Pre-processing of eyes-closed and eyes-open EEG data was performed blinded to group membership, and the methods applied were the same as described in [26]. Briefly, data were filtered between 0.3 and 54 Hz using a second order Butterworth filter, noisy EEG segments and noisy EEG channels were deleted, and independent component analysis was used for artefact removal. The deleted channels were then replaced using spherical spline interpolation, and data were recomputed against the average reference and split into non-overlapping epochs of 2 s. For each participant, the first 45 2-s long artefact-free epochs from the eyes-closed data and the first 45 2-s long artefact-free epochs from the eyes-open data were selected for further analysis.

Alpha reactivity analysis

EEG data from three occipital electrodes (O1, O2, and Oz) were selected for the alpha reactivity analysis (Fig. 2a) [17]. For each electrode separately, the power spectral density (PSD) was estimated using Bartlett’s method with a frequency resolution of 0.25 Hz and a Hamming window. The resulting PSD for the three electrodes was averaged across the 45 epochs and across the three electrodes for each condition separately (eyes open and eyes closed). Alpha reactivity was then calculated according to the following formula [17]:

$$ \mathrm{alpha}\ \mathrm{reactivity}=\frac{\mathrm{alpha}\ \mathrm{power}\ \mathrm{eyes}\ \mathrm{closed}-\mathrm{alpha}\ \mathrm{power}\ \mathrm{eyes}\ \mathrm{open}}{\mathrm{alpha}\ \mathrm{power}\ \mathrm{eyes}\ \mathrm{closed}} $$

where alpha power was computed as the relative power within a frequency bin around the individual alpha peak frequency ± 2 Hz. Individual alpha peak frequencies were calculated by finding the peak in the PSD in the extended alpha frequency band from 4 to 14 Hz [20] using the eyes-closed data. Individual alpha peak frequencies were used instead of the standard alpha frequency band to account for a shift of the alpha peak to slower frequencies in AD and LBD [26, 27].

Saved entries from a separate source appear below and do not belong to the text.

(* ===== verification/HandlersSpec.v ===== *)
(** * What the operator's endpoints promise

    The answer to a charge says what happened to it; a refund is one exchange
    or none; [Validate] and [Load] decide what a usable configuration is, and
    in production that closes [/v1] to anyone without the key. *)
From S2P Require Import Prelude GoStrings Json JsonCodec Money Reference Ledger Config Gateway Router RouterProofs.
From S2P Require Import Valkey Http Charges ChargesSpec Payouts Apps Api RateLimit Handlers.
From Stdlib Require Import Ascii Floats.SpecFloat.

Lemma decodeJSON_refused {A} json_error (d : decoder A) zero body refused :
  decodeJSON json_error d zero body = inl refused -> rs_Status refused = 400%Z.
Proof.
  unfold decodeJSON. destruct (parse_value _ _ _) as [[v rest]|]; [destruct (d v zero)|]; by intros [= <-].
Qed.

(** ** Charges *)
Section charge.
Context {W : Type} `{!Runtime W} `{!RandBytes (W:=W)} (s : Charges.Service W).
Context {K : Type} `{Countable K} (scope : string -> string -> K).
Context (reg : W -> Register K) (log : W -> list Exchange).
Context `{!IntentStoreSpec (Charges.svc_store s) scope reg} `{!IntentStoreFrame (Charges.svc_store s) log}.
Context `{!Traced (adapters (Charges.svc_router s)) log} `{!AdaptersFrame (adapters (Charges.svc_router s)) reg}.
Context `{!RouterFrame (Charges.svc_router s) log} `{!RouterFrame (Charges.svc_router s) reg}.
Context `{!RuntimeFrame reg} `{!RuntimeFrame log}.

(** What the answer tells of a charge offered to the gateways [att]: one took
    it and it is registered there; one took it and the store did not; nobody
    did and the last is not configured; nobody did. *)
Definition status_tells (req : ChargeRequest) (first : Gateway) (ulid : string) (gs : list Gateway) (b b' : Register K)
    (att : list (Gateway * result InitiateResponse)) (answer : Response) : Prop :=
  (exists failed g resp, att = failed ++ [(g, Ok resp)] /\ rs_Status answer = 201%Z /\
     answer = charge_answer (pending_at req g ulid (is_ExternalRef resp) (is_AuthorizationURL resp)) /\
     b' = register_intent scope (BuildReference (cr_Product req) g ulid) req g b) \/
  (exists failed g resp e, att = failed ++ [(g, Ok resp)] /\
     rs_Status answer = (if errors_Is e Charges.ErrInvalidRequest then 400 else 500)%Z /\
     answer = charge_answer (Err (Errorf "charges: create intent: " e)) /\ b' = b) \/
  (Forall refused att /\ att.*1 = attemptable (Charges.svc_router s) gs /\ last_unconfigured att = true /\
     rs_Status answer = 201%Z /\
     answer = charge_answer (pending_at req first ulid (BuildReference (cr_Product req) first ulid) "") /\
     (b' = register_intent scope (BuildReference (cr_Product req) first ulid) req first b \/
      create_refused s req first ulid /\ reg_intents b ⊆ reg_intents b' /\ reg_keys b' = reg_keys b)) \/
  (Forall refused att /\ att.*1 = attemptable (Charges.svc_router s) gs /\ last_unconfigured att = false /\
     rs_Status answer = 502%Z /\ b' = b).

Lemma charged_tells req first ulid gs b att r b' :
  charged s scope req first ulid gs b att r b' -> status_tells req first ulid gs b b' att (charge_answer r).
Proof.
  intros [failed g resp later Hf Hgs Hg|failed g resp later e w Hf Hgs Hc|att' b'' Hf Hgs Hu Hb|att' Hf Hgs Hu];
    unfold status_tells.
  - left. by eexists failed, g, resp.
  - right. left. exists failed, g, resp, e. split_and!; [done| |done..]. cbn [charge_answer].
    unfold Charges.ErrInvalidRequest. rewrite errors_Is_Errorf. by destruct (errors_Is e _).
  - right. right. left. done.
  - right. right. right. done.
Qed.

(** C26: The answer to a charge request tells what happened.  An undecodable
    or invalid request gets 400 and touches nothing.  A replay of a known key
    answers its reference and touches nothing.  Otherwise the request is
    offered to distinct gateways, and: 201 names a charge that a gateway took
    and that is registered there under the reference named; or, when all
    refused and the last is not configured, a charge at the first-ranked
    gateway that nobody took, which is registered there too unless the store
    refused it.  502 means that all refused and nothing was registered; any
    other answer, that a gateway took the charge and the store did not. *)
Theorem handleCreateCharge_correct json_error r w :
  Valid (primary (Charges.svc_router s)) = true ->
  let out := run (handleCreateCharge json_error s r) w in
  match decodeJSON json_error dec_charge_body charge_body_zero (rq_Body r) with
  | inl refused => out = (refused, w) /\ rs_Status refused = 400%Z
  | inr body =>
      let req := charge_request body in
      match validate req with
      | Some _ => rs_Status out.1 = 400%Z /\ out.2 = w
      | None =>
          (exists ref, reg_keys (reg w) !! scope (cr_Product req) (cr_IdempotencyKey req) = Some ref /\
             out.1 = charge_answer (replay_of ref) /\ reg out.2 = reg w /\ log out.2 = log w) \/
          (unseen s scope reg req w /\ exists first others gs ulid att,
             ranking s (first :: others) /\ ranking s gs /\ NoDup att.*1 /\
             log out.2 = log w ++ map (attempt_exchange
               (base_request req (BuildReference (cr_Product req) first ulid))) att /\
             status_tells req first ulid gs (reg w) (reg out.2) att out.1)
      end
  end.
Proof.
  intros Hp out. subst out. unfold handleCreateCharge.
  destruct (decodeJSON _ _ _ _) as [refused|body] eqn:Ed.
  { split; [done|]. by eapply decodeJSON_refused. }
  cbv zeta. set (req := charge_request body). rewrite run_bind, run_ret. cbn [fst snd].
  destruct (validate req) as [e|] eqn:Hv.
  { unfold Charges.Initiate. rewrite Hv. rewrite run_ret. cbn [fst snd charge_answer]. done. }
  destruct (Initiate_spec s scope reg log req w Hp Hv) as
    [(ref & _ & Hk & -> & Hr & Hl)|(Hns & first & others & gs & ulid & att & Hfst & Hgs & _ & Hnd & Hl & Hc)].
  - left. by exists ref.
  - right. split; [done|]. exists first, others, gs, ulid, att. split_and!; [done..|]. by apply charged_tells.
Qed.
End charge.

(** ** Refunds *)
Section refund.
Context {W : Type} `{!Runtime W} (rt : ChargerRouter W) (log : W -> list Exchange) `{!Traced (adapters rt) log}.

(** A refund is asked for when the body decodes to a positive amount and the
    reference names a known gateway. *)
Definition refund_asked json_error (r : Request) (body : refund_body) (p : string) (gw : Gateway) (ulid : string) : Prop :=
  decodeJSON json_error dec_refund_body {| rb_AmountPesewas := 0; rb_Currency := "" |} (rq_Body r) = inr body
  /\ (0 < rb_AmountPesewas body)%Z
  /\ rq_Param r "ref" = BuildReference p gw ulid /\ p <> "" /\ Valid gw = true /\ has_char dash ulid = false.

(** C30: A refund is asked of a gateway exactly when the body is well formed,
    the amount positive and the reference names a gateway with an adapter;
    then once, of that gateway, for the charge's reference and that amount (in
    cedis unless another currency is named), and 200 is answered exactly when
    the gateway accepted.  When the gateway has no adapter the answer is 404,
    in every other case 400, and nothing is touched. *)
Theorem handleRefundCharge_correct json_error r (w : W) :
  let out := run (handleRefundCharge json_error rt r) w in
  (forall body p gw ulid, refund_asked json_error r body p gw ulid ->
     match adapters rt !! gw with
     | Some _ => exists res,
         log out.2 = log w ++ [XRefund gw (rq_Param r "ref") (New (rb_AmountPesewas body)
           (if String.eqb (rb_Currency body) "" then GHS else rb_Currency body)) res] /\
         out.1 = refund_answer (rq_Param r "ref") res /\ (rs_Status out.1 = 200%Z <-> res = Ok tt)
     | None => out.2 = w /\ rs_Status out.1 = 404%Z
     end)
  /\ ((forall body p gw ulid, ~ refund_asked json_error r body p gw ulid) -> out.2 = w /\ rs_Status out.1 = 400%Z).
Proof.
  intros out. subst out. unfold handleRefundCharge. set (ref := rq_Param r "ref"). split.
  - intros body p gw ulid (Hd & Hpos & Href & Hp & Hv & Hu). fold ref in Href.
    assert (Hparse : ParseReference ref = Some (p, gw, ulid)) by (rewrite Href; by apply Parse_Build).
    assert (Hne : String.eqb ref "" = false) by (destruct (String.eqb_spec ref "") as [E|]; [by rewrite E in Hparse|done]).
    rewrite Hne, Hd. destruct (Z.leb_spec (rb_AmountPesewas body) 0); [lia|]. rewrite Hparse. unfold Adapter.
    destruct (adapters rt !! gw) as [a|] eqn:Ea; [|done]. rewrite run_bind, run_ret. cbn [fst snd].
    pose proof (traced_refund (log:=log) gw a ref (refund_amount body) w Ea) as Hl. eexists.
    split_and!; [|reflexivity|].
    + rewrite Hl. unfold refund_amount. by destruct (String.eqb (rb_Currency body) "").
    + destruct (run (Refund a ref (refund_amount body)) w).1 as [[]|e]; cbn [refund_answer]; [done|].
      destruct (errors_Is e ErrNotSupported); (split; [discriminate | discriminate]).
  - intros Hnone. destruct (String.eqb ref ""); [done|].
    destruct (decodeJSON _ _ _ _) as [refused|body] eqn:Ed; [split; [done|by eapply decodeJSON_refused]|].
    destruct (Z.leb_spec (rb_AmountPesewas body) 0); [done|].
    destruct (ParseReference ref) as [[[p gw] ulid]|] eqn:Ep; [|done].
    apply Parse_sound in Ep as (Href & Hp & Hv & Hu). by destruct (Hnone body p gw ulid).
Qed.
End refund.

(** ** Configuration *)

(** A configuration the processes can run with. *)
Record usable (c : Config) : Prop := {
  us_env : cfg_Environment c = EnvDevelopment \/ cfg_Environment c = EnvStaging \/ cfg_Environment c = EnvProduction;
  us_database : DB_URL (Database c) <> "" /\ (1 <= MaxConns (Database c))%Z;
  us_port : (1 <= Port (HTTP c) <= 65535)%Z;
  us_valkey : VK_Addr (Config.Valkey c) <> "";
  us_log : validLogLevel (LogLevel (Observ c)) = true;
  us_ratio : SFltb (TraceSampleRatio (Observ c)) f64_0 = false /\ SFltb f64_1 (TraceSampleRatio (Observ c)) = false;
  us_primary : Primary (Payments c) = "" \/ Primary (Payments c) = "hubtel" \/ Primary (Payments c) = "paystack" \/
               Primary (Payments c) = "moolre";
  us_timeout : (0 < PendingTimeout (Payments c))%Z;
  us_production : cfg_Environment c = EnvProduction ->
    APIKey (Auth c) <> "" /\ EqualFold (LogLevel (Observ c)) "debug" = false }.

Lemma Join_errors_None errs : Join_errors errs = None <-> Forall (fun e => e = None) errs.
Proof.
  unfold Join_errors. induction errs as [|[e|] errs IH]; simpl.
  - split; [constructor | done].
  - split; [done|]. intros H. by inversion H.
  - rewrite IH. split; [by constructor|]. intros H. by inversion H.
Qed.

Lemma check_passes (b : bool) (e : error) : (if b then Some e else None) = None <-> b = false.
Proof. by destruct b. Qed.

Lemma Validate_usable c : Validate c = None <-> usable c.
Proof.
  unfold Validate. rewrite Join_errors_None. unfold validate_checks. cbv zeta.
  rewrite !List.Forall_cons_iff, !check_passes.
  rewrite !negb_false_iff, !orb_false_iff, !andb_false_iff, !String.eqb_neq, !Z.ltb_ge, !Z.leb_gt, !negb_false_iff.
  rewrite Z.gtb_ltb, Z.ltb_ge. unfold Environment_Valid. rewrite !orb_true_iff, !String.eqb_eq.
 
  split.
  - intros (He & Hd & [? ?] & Hm & Hv & Hl & Hr & Hdbg & Hpr & Ht & Hk & _).
    constructor; [tauto|done|lia|done|done|done|tauto|lia|]. intros Hp. tauto.
  - intros [He [? ?] Hp Hv Hl [? ?] Hpr Ht Hprod].
    destruct (String.eqb_spec (cfg_Environment c) EnvProduction) as [E|E];
      [specialize (Hprod E)|]; split_and!; first [done | lia | tauto | constructor].
Qed.

(** C35: [Validate] accepts exactly the usable configurations: a known
    environment, a database and a Valkey address, a port and a pool size in
    range, a known log level, a sampling ratio that is not outside 0 to 1, a
    known primary gateway or none, a positive pending timeout, and in
    production an API key and no debug logging. *)
Theorem Validate_correct c : Validate c = None <-> usable c.
Proof. apply Validate_usable. Qed.

Lemma Load_validated env cfg :
  Load env = Ok cfg ->
  Validate cfg = None /\ cfg_Environment cfg = stringVar env "ORCTA_ENV" EnvDevelopment.
Proof.
  unfold Load. repeat match goal with |- context [let '(_, _) := ?x in _] => destruct x as [? ?] end.
  match goal with |- context [Join_errors ?errs] => destruct (Join_errors errs) eqn:E end; [done|].
  intros [= <-]. split; [|done]. apply Join_errors_None in E. rewrite !List.Forall_cons_iff in E. by repeat destruct E as [? E].
Qed.

(** Without a session or the key the [/v1] chain stops at [bearerAuth],
    whatever is behind it. *)
Lemma v1_refuses {W} `{!Runtime W} `{!ValkeyClient W} cfg keyLimiter r (w : W) :
  APIKey (Auth cfg) <> "" ->
  ~ signed_cookie (APIKey (Auth cfg)) r (rt_now w).1 ->
  TrimPrefix (rq_Header r "Authorization") "Bearer " <> APIKey (Auth cfg) ->
  exists w', (w' = w \/ w' = (rt_now w).2) /\
    forall endpoint, run (v1 cfg keyLimiter endpoint r) w
    = (writeError 401 "unauthorized" "invalid or missing credentials", w').
Proof.
  intros Hkey Hcookie Htoken. unfold v1, bearerAuth. rewrite (proj2 (String.eqb_neq _ _) Hkey).
  destruct (run_hasValidSession r _ w Hkey) as (b & w' & E & Hw & Hb). exists w'. split; [done|].
  intros endpoint. rewrite run_bind, E. cbn [fst snd]. destruct b; [by destruct Hcookie; apply Hb|].
  destruct (validSecret (TrimPrefix (rq_Header r "Authorization") "Bearer ") (APIKey (Auth cfg))) eqn:Ev; [|done].
  by apply validSecret_iff in Ev.
Qed.

Section production.
Context {W : Type} `{!Runtime W} `{!ValkeyClient W} (json_error : string -> string).
Context (env : string -> string).

(** C27: In a deployment started with [ORCTA_ENV=production], whatever else
    the environment holds, a request to any [/v1] endpoint without a current
    session or the configured key gets a 401 and reaches neither the limiter
    nor the endpoint. *)
Theorem production_requires_key cfg keyLimiter (endpoint : Handler W) r (w : W) :
  Load env = Ok cfg -> env "ORCTA_ENV" = EnvProduction ->
  ~ signed_cookie (APIKey (Auth cfg)) r (rt_now w).1 ->
  TrimPrefix (rq_Header r "Authorization") "Bearer " <> APIKey (Auth cfg) ->
  exists w', (w' = w \/ w' = (rt_now w).2) /\
    run (v1 cfg keyLimiter endpoint r) w
    = (writeError 401 "unauthorized" "invalid or missing credentials", w').
Proof.
  intros [Hval Henv]%Load_validated Hprod Hcookie Htoken.
  assert (Hkey : APIKey (Auth cfg) <> "").
  { apply Validate_usable in Hval as [_ _ _ _ _ _ _ _ Hp]. apply Hp. rewrite Henv. unfold stringVar.
    by rewrite Hprod. }
  destruct (v1_refuses cfg keyLimiter r w Hkey Hcookie Htoken) as (w' & Hw & Hr). by exists w'.
Qed.
End production.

MRI acquisition and pre-processing

There were 40 healthy controls, 19 AD, 20 DLB, and 16 PDD participants from the alpha reactivity analysis with structural MRI data. MR images were acquired on a 3-T Philips Intera Achieva scanner with a magnetization prepared rapid gradient echo (MPRAGE) sequence, sagittal acquisition, echo time 4.6 ms, repetition time 8.3 ms, inversion time 1250 ms, flip angle = 8°, SENSE factor = 2, and in-plane field of view 240 × 240 mm2 with slice thickness 1.0 mm, yielding a voxel size of 1.0 × 1.0 × 1.0 mm3.

Pre-processing of MR images was performed in SPM12 (http://www.fil.ion.ucl.ac.uk/spm/). First, images were segmented into grey matter, white matter, and cerebrospinal fluid. The segmented grey matter images were then coregistered and normalised to MNI space using SPM’s DARTEL algorithm [28] and modulated. As a final step, images were smoothed with a 4-mm full width at half maximum Gaussian kernel.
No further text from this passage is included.